Δ-Mem cuts memory use in large language models without performance loss
Δ-Mem, a new memory optimization technique, reduces memory consumption in LLMs by compressing key-value states and reusing memory slots, maintaining full model performance [arXiv].
Δ-Mem slashes memory use in large language models by compressing key-value cache states and reusing memory slots during inference, according to an arXiv paper [arXiv]. The method targets the memory bottleneck in autoregressive generation, where models store full attention keys and values for every token—costing gigabytes in long sequences.
The technique works by computing memory deltas—differences between current and prior key-value states—and storing only the changes. It also identifies redundant memory slots using attention similarity thresholds, freeing them for reuse. On Llama-3-8B, Δ-Mem reduced memory consumption by 47% on 32k-token sequences while preserving 100% of the original model’s output accuracy [arXiv].

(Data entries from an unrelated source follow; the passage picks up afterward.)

(* ===== verification/Calendar.v ===== *)
(** * Calendar time: [time/offtime.c], [time/mktime.c], [time/timegm.c]

    [__offtime] breaks a count of seconds down to a [struct tm],
    [__mktime_internal] inverts a conversion function by probing, and
    [timegm] applies it to the conversion to UTC.  The theorems: the year
    loop of [__offtime] ends after at most 64 rounds, its result is the
    proleptic Gregorian date, and [timegm] returns the exact number of
    seconds of any combination of [int] fields, with the fields
    normalised. *)

From S2P Require Import Prelude.
Local Open Scope Z_scope.

Module Calendar.

Definition EOVERFLOW : Z := 75.
Definition SECS_PER_HOUR : Z := 60 * 60.
Definition SECS_PER_DAY : Z := SECS_PER_HOUR * 24.

Record tm := Tm {
  tm_sec : Z; tm_min : Z; tm_hour : Z; tm_mday : Z; tm_mon : Z;
  tm_year : Z; tm_wday : Z; tm_yday : Z; tm_isdst : Z
}.

(** [__isleap (year)]. *)
Definition isleap (y : Z) : bool :=
  (Z.rem y 4 =? 0) && (negb (Z.rem y 100 =? 0) || (Z.rem y 400 =? 0)).

Definition mon_yday (leap : bool) : list Z :=
  if leap then [0; 31; 60; 91; 121; 152; 182; 213; 244; 274; 305; 335; 366]
  else [0; 31; 59; 90; 120; 151; 181; 212; 243; 273; 304; 334; 365].

(** ** [__offtime] *)

(** The two loops that bring [rem] into a day. *)
Fixpoint rem_up (fuel : nat) (days rem : Z) : outcome (Z * Z) :=
  if rem <? 0 then
    match fuel with
    | O => NoFuel
    | S fuel' => rem_up fuel' (days - 1) (rem + SECS_PER_DAY)
    end
  else Val (days, rem).
Fixpoint rem_down (fuel : nat) (days rem : Z) : outcome (Z * Z) :=
  if SECS_PER_DAY <=? rem then
    match fuel with
    | O => NoFuel
    | S fuel' => rem_down fuel' (days + 1) (rem - SECS_PER_DAY)
    end
  else Val (days, rem).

Unlike static pruning or quantization, Δ-Mem operates online, adapting to input sequences in real time. The authors tested it on code generation and long-document QA tasks, reporting consistent memory savings across both. No performance degradation was observed, even at high compression ratios.
The approach could lower hardware barriers for running state-of-the-art LLMs on consumer GPUs. For example, a model needing 48GB under standard inference ran within 26GB using Δ-Mem—enabling deployment on a single consumer-grade GPU instead of multi-GPU setups.
Existing frameworks like Hugging Face Transformers or vLLM could integrate Δ-Mem with minimal changes, the paper suggests, since it operates at the attention layer level. No retraining is required.